The Ford Foundation has committed $100 million to improving high school education in seven cities over the next seven years.
The initiative, announced Nov. 4, will focus on four areas: encouraging high-quality, collaborative teaching; ensuring “robust” state funding for education; designing accountability systems based on “more meaningful” methods of assessment than standardized tests; and making good use of an extended school day or year, according to the New York City-based philanthropy. The targeted cities are Chicago, Denver, Detroit, Newark, N.J., New York, Philadelphia, and Los Angeles.
Jeannie Oakes, who oversees the initiative as the director of the foundation’s education and scholarship unit, said the foundation chose its four areas of focus because it sees money, teachers, and time as key resources that must be well managed to improve high schools. In addition, a good accountability system can “pull those resources in a direction that produces very high quality,” she said.

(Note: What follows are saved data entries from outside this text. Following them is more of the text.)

(* ===== verification/LinkedList.v ===== *)
(** LinkedList: the intrusive lists of src/lib/list.c and
    src/include/cavan/list.h.

    Nodes live in a store [ls_heap], keyed by their address; address 0 is NULL
    and the head node of a list is one more node of the store.  The three list
    types are the NULL-terminated [single_link], the circular [circle_link] and
    the circular, doubly linked [double_link].  Their mutex is not recursive:
    taking it twice is undefined.  Handlers and matchers are programs over the
    same store, so what they do to the nodes is visible to the loop that calls
    them. *)
From S2P Require Import Prelude.

(** ** Stores and locks *)

Record single_link_node := mk_single_link_node { sn_next : Z; sn_destroy : Z }.
Record double_link_node := mk_double_link_node { dn_prev : Z; dn_next : Z }.

(** The lists themselves: the offset of the node in its container and the
    address of the head node.  The lock is in the store. *)
Record single_link := mk_single_link { sl_offset : Z; sl_head : Z }.
Record circle_link := mk_circle_link { cl_offset : Z; cl_head : Z }.
Record double_link := mk_double_link { dl_offset : Z; dl_head : Z }.

(** [ls_user] is the data of the callbacks. *)
Record lstate (N U : Type) := mk_lstate {
  ls_heap : gmap Z N;
  ls_locked : bool;
  ls_user : U }.
Arguments mk_lstate {N U}.
Arguments ls_heap {N U}.
Arguments ls_locked {N U}.
Arguments ls_user {N U}.

Section store.
Context {N U : Type}.
Abbreviation prog := (prog (lstate N U)).

Definition set_heap (s : lstate N U) (h : gmap Z N) : lstate N U := mk_lstate h (ls_locked s) (ls_user s).
Definition set_locked (s : lstate N U) (b : bool) : lstate N U := mk_lstate (ls_heap s) b (ls_user s).

Definition pthread_mutex_lock : prog unit := λ s,
  if ls_locked s then Undef else Ok (tt, set_locked s true).
Definition pthread_mutex_unlock : prog unit := λ s,
  if ls_locked s then Ok (tt, set_locked s false) else Undef.
(** [ret]: what [pthread_mutex_init] answered. *)
Definition pthread_mutex_init (ret : Z) : prog Z := λ s, Ok (ret, set_locked s false).

(** Destroying a locked mutex is undefined. *)
Definition pthread_mutex_destroy : prog unit := λ s, if ls_locked s then Undef else Ok (tt, s).

Definition node_at (p : Z) : prog N := λ s,
  match ls_heap s !! p with Some n => Ok (n, s) | None => Undef end.
(** An assignment to a field of node [p]. *)
Definition node_set (p : Z) (f : N → N) : prog unit := λ s,
  match ls_heap s !! p with Some _ => Ok (tt, set_heap s (alter f p (ls_heap s))) | None => Undef end.

(** [free] of the container that starts [offset] bytes before its node. *)
Definition free_container (offset addr : Z) : prog unit := λ s,
  match ls_heap s !! (addr + offset) with
  | Some _ => Ok (tt, set_heap s (delete (addr + offset) (ls_heap s)))
  | None => Undef
  end.

(** Every node once and two more: a walk that takes longer is on a cycle. *)
Definition walk_fuel : prog nat := reads (λ s, S (S (size (ls_heap s)))).

(** [for (node = first; node != stop; node = next) body], left early when the
    body answers. *)
Fixpoint for_nodes {R} (fuel : nat) (next : Z → prog Z) (stop : Z)
    (body : Z → prog (option R)) (node : Z) : prog (option R) :=
  match fuel with
  | O => λ _, NoFuel
  | S k =>
    if node =? stop then mret None
    else
      r ← body node;
      match r with
      | Some x => mret (Some x)
      | None => n ← next node; for_nodes k next stop body n
      end
  end.

(** [for (prev = first; prev->next != stop; prev = prev->next) body]: the
    answer of the body, or the last [prev]. *)
Fixpoint for_prevs {R} (fuel : nat) (next : Z → prog Z) (stop : Z)
    (body : Z → prog (option R)) (prev : Z) : prog (R + Z) :=
  match fuel with
  | O => λ _, NoFuel
  | S k =>
    n ← next prev;
    if n =? stop then mret (inr prev)
    else
      r ← body prev;
      match r with
      | Some x => mret (inl x)
      | None => n ← next prev; for_prevs k next stop body n
      end
  end.

(** [while (node != stop) { next = node->next; handler(node); node = next; }] *)
Fixpoint while_nodes (fuel : nat) (next : Z → prog Z) (stop : Z)
    (handler : Z → prog unit) (node : Z) : prog unit :=
  match fuel with
  | O => λ _, NoFuel
  | S k =>
    if node =? stop then mret tt
    else n ← next node; handler node;; while_nodes k next stop handler n
  end.
End store.

(** ** Single links *)

Section single.
Context {U : Type}.
Abbreviation prog := (prog (lstate single_link_node U)).
Implicit Types (prev node head : Z).

Definition get_next (p : Z) : prog Z := n ← node_at p; mret (sn_next n).
Definition set_next (p v : Z) : prog unit :=
  node_set p (λ n, mk_single_link_node v (sn_destroy n)).

Definition single_link_node_init node : prog unit := set_next node 0.
Definition circle_link_node_init node : prog unit := set_next node node.

Definition single_link_insert_base prev node : prog unit :=
  n ← get_next prev; set_next node n;; set_next prev node.
Definition single_link_remove_base prev node : prog unit :=
  n ← get_next node; set_next prev n;; set_next node 0.
Definition circle_link_remove_base prev node : prog unit :=
  n ← get_next node; set_next prev n;; set_next node node.

Definition single_link_init (ret : Z) (link : single_link) (offset : Z) : prog (Z * single_link) :=
  let link := mk_single_link offset (sl_head link) in
  single_link_node_init (sl_head link);;
  r ← pthread_mutex_init ret; mret (r, link).

Definition single_link_deinit (link : single_link) : prog unit := pthread_mutex_destroy.

Definition single_link_empty (link : single_link) : prog bool :=
  pthread_mutex_lock;; n ← get_next (sl_head link); pthread_mutex_unlock;; mret (n =? 0).

Definition single_link_get_first_node (link : single_link) : prog Z :=
  pthread_mutex_lock;; n ← get_next (sl_head link); pthread_mutex_unlock;; mret n.

Definition single_link_insert (link : single_link) prev node : prog unit :=
  pthread_mutex_lock;; single_link_insert_base prev node;; pthread_mutex_unlock.

Definition single_link_append (link : single_link) node : prog unit :=
  pthread_mutex_lock;;
  fuel ← walk_fuel;
  r ← for_prevs (R := Empty_set) fuel get_next 0 (λ _, mret None) (sl_head link);
  match (r : Empty_set + Z) with
  | inl e => match e with end
  | inr prev => single_link_insert_base prev node;; pthread_mutex_unlock
  end.

Definition single_link_remove (link : single_link) node : prog bool :=
  pthread_mutex_lock;;
  fuel ← walk_fuel;
  r ← for_nodes fuel get_next 0 (λ prev,
        n ← get_next prev;
        if n =? node then
          single_link_remove_base prev node;; pthread_mutex_unlock;; mret (Some true)
        else mret None) (sl_head link);
  match r with
  | Some b => mret b
  | None => pthread_mutex_unlock;; mret false
  end.

Definition single_link_push (link : single_link) node : prog unit :=
  pthread_mutex_lock;; single_link_insert_base (sl_head link) node;; pthread_mutex_unlock.

Definition single_link_pop (link : single_link) : prog Z :=
  pthread_mutex_lock;;
  node ← get_next (sl_head link);
  (if negb (node =? 0) then single_link_remove_base (sl_head link) node else mret tt);;
  pthread_mutex_unlock;; mret node.

Definition single_link_destroy (link : single_link) (handler : Z → prog unit) : prog unit :=
  pthread_mutex_lock;;
  node ← get_next (sl_head link);
  fuel ← walk_fuel;
  while_nodes fuel get_next 0 handler node;;
  single_link_node_init (sl_head link);;
  pthread_mutex_unlock.

Definition single_link_traversal (link : single_link) (handler : Z → prog unit) : prog unit :=
  pthread_mutex_lock;;
  node ← get_next (sl_head link);
  fuel ← walk_fuel;
  for_nodes (R := Empty_set) fuel get_next 0 (λ node, handler node;; mret None) node;;
  pthread_mutex_unlock.

Definition single_link_find (link : single_link) (matcher : Z → prog bool) : prog Z :=
  pthread_mutex_lock;;
  node ← get_next (sl_head link);
  fuel ← walk_fuel;
  r ← for_nodes fuel get_next 0 (λ node,
        b ← matcher node;
        if b : bool then pthread_mutex_unlock;; mret (Some node) else mret None) node;
  match r with
  | Some node => mret node
  | None => pthread_mutex_unlock;; mret 0
  end.

Definition single_link_node_match_equal (data : Z) node : prog bool := mret (node =? data).

Definition single_link_has_node (link : single_link) node : prog bool :=
  r ← single_link_find link (single_link_node_match_equal node); mret (negb (r =? 0)).

Definition single_link_remove_all (link : single_link) : prog unit :=
  pthread_mutex_lock;; single_link_node_init (sl_head link);; pthread_mutex_unlock.

Definition single_link_get_container (link : single_link) node : Z := node - sl_offset link.

Definition single_link_free_handler (link : single_link) node : prog unit :=
  free_container (sl_offset link) (single_link_get_container link node).

Definition single_link_free_all (link : single_link) : prog unit :=
  single_link_destroy link (single_link_free_handler link).
(* ===== verification/Tree.v ===== *)
(** Tree: the binary search trees of src/lib/tree.c and
    src/include/cavan/tree.h.

    Nodes live in a store keyed by address; the descriptor has a cache of 100
    nodes, laid out from [bd_buff] on, before it falls back to [malloc].  The
    recursive traversals are the reference for the iterative ones, which keep
    their path on the stacks of Stack.v (through [StackLaws]) or the pointer
    queue of Queue.v. *)
From S2P Require Import Prelude Stack Queue.

Definition TREE_MAX_DEPTH : Z := 100.
Definition TREE_BUFFER_SIZE : Z := 100.

Record binary_tree_node := mk_binary_tree_node { bn_data : Z; bn_left : Z; bn_right : Z }.

(** [U] is the data the traversal callback works on.  [bd_flags] are the flags
    of the cache entries; their nodes are in the store, 32 bytes apart. *)
Record binary_tree_descriptor (U : Type) := mk_binary_tree_descriptor {
  bd_root : Z;
  bd_buff : Z;
  bd_flags : list Z;
  bd_buff_end : Z;
  bd_count : Z;
  bd_compare : option (Z → Z → Z);
  bd_traversal : option (Z → U → U) }.
Arguments mk_binary_tree_descriptor {U}.
Arguments bd_root {U}.
Arguments bd_buff {U}.
Arguments bd_flags {U}.
Arguments bd_buff_end {U}.
Arguments bd_count {U}.
Arguments bd_compare {U}.
Arguments bd_traversal {U}.

(** The pointers [binary_tree_insert] walks along. *)
Inductive link := LinkRoot | LinkLeft (p : Z) | LinkRight (p : Z).

Definition binary_tree_cache_size : Z := 32.

Section code.
Context {U : Type}.
Abbreviation descriptor := (binary_tree_descriptor U).
Abbreviation nodes := (gmap Z binary_tree_node).
Implicit Types (desc : descriptor) (h : nodes) (p : Z) (u : U).

Definition set_root desc p : descriptor :=
  mk_binary_tree_descriptor p (bd_buff desc) (bd_flags desc) (bd_buff_end desc) (bd_count desc)
    (bd_compare desc) (bd_traversal desc).
Definition set_flags desc fl : descriptor :=
  mk_binary_tree_descriptor (bd_root desc) (bd_buff desc) fl (bd_buff_end desc) (bd_count desc)
    (bd_compare desc) (bd_traversal desc).
Definition set_callbacks desc compare traversal : descriptor :=
  mk_binary_tree_descriptor (bd_root desc) (bd_buff desc) (bd_flags desc) (bd_buff_end desc) (bd_count desc)
    compare traversal.

Definition cache_addr desc (q : Z) : Z := bd_buff desc + binary_tree_cache_size * q.

Definition binary_tree_init desc : Z * descriptor :=
  (0, mk_binary_tree_descriptor 0 (bd_buff desc) ((λ _, 0) <$> bd_flags desc)
        (cache_addr desc TREE_BUFFER_SIZE) 0 None None).

(** [for (q = desc->buff; q->flags; q++);] *)
Definition free_slot_round (flags : list Z) (q : Z) : cres (Z + Z) :=
  f ← load flags q; mret (if negb (f =? 0) then inl (q + 1) else inr q).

The foundation is interested in supporting assessments of student learning that are more comprehensive and performance-based than standardized tests, she said. It is also interested in helping develop measures of the “alterable” school conditions under which students are learning, such as whether their teachers are well trained and whether their science labs are well outfitted, so that those examining a school’s performance can not only see its students’ outcomes, but also understand the conditions under which they were studying.
Some grants under the initiative have already been made. The American Institutes for Research won a grant to develop equitable new finance models. Stanford University professor Linda Darling-Hammond is using one grant to write a series of papers on new assessments. Generation Schools, a New York City-based nonprofit organization, won money to refine and test its extended-day high school model, the foundation said.
One of the grants also helps support the American Federation of Teachers’ Innovation Fund as it scales up new methods of teacher bargaining, recruitment, evaluation, and compensation.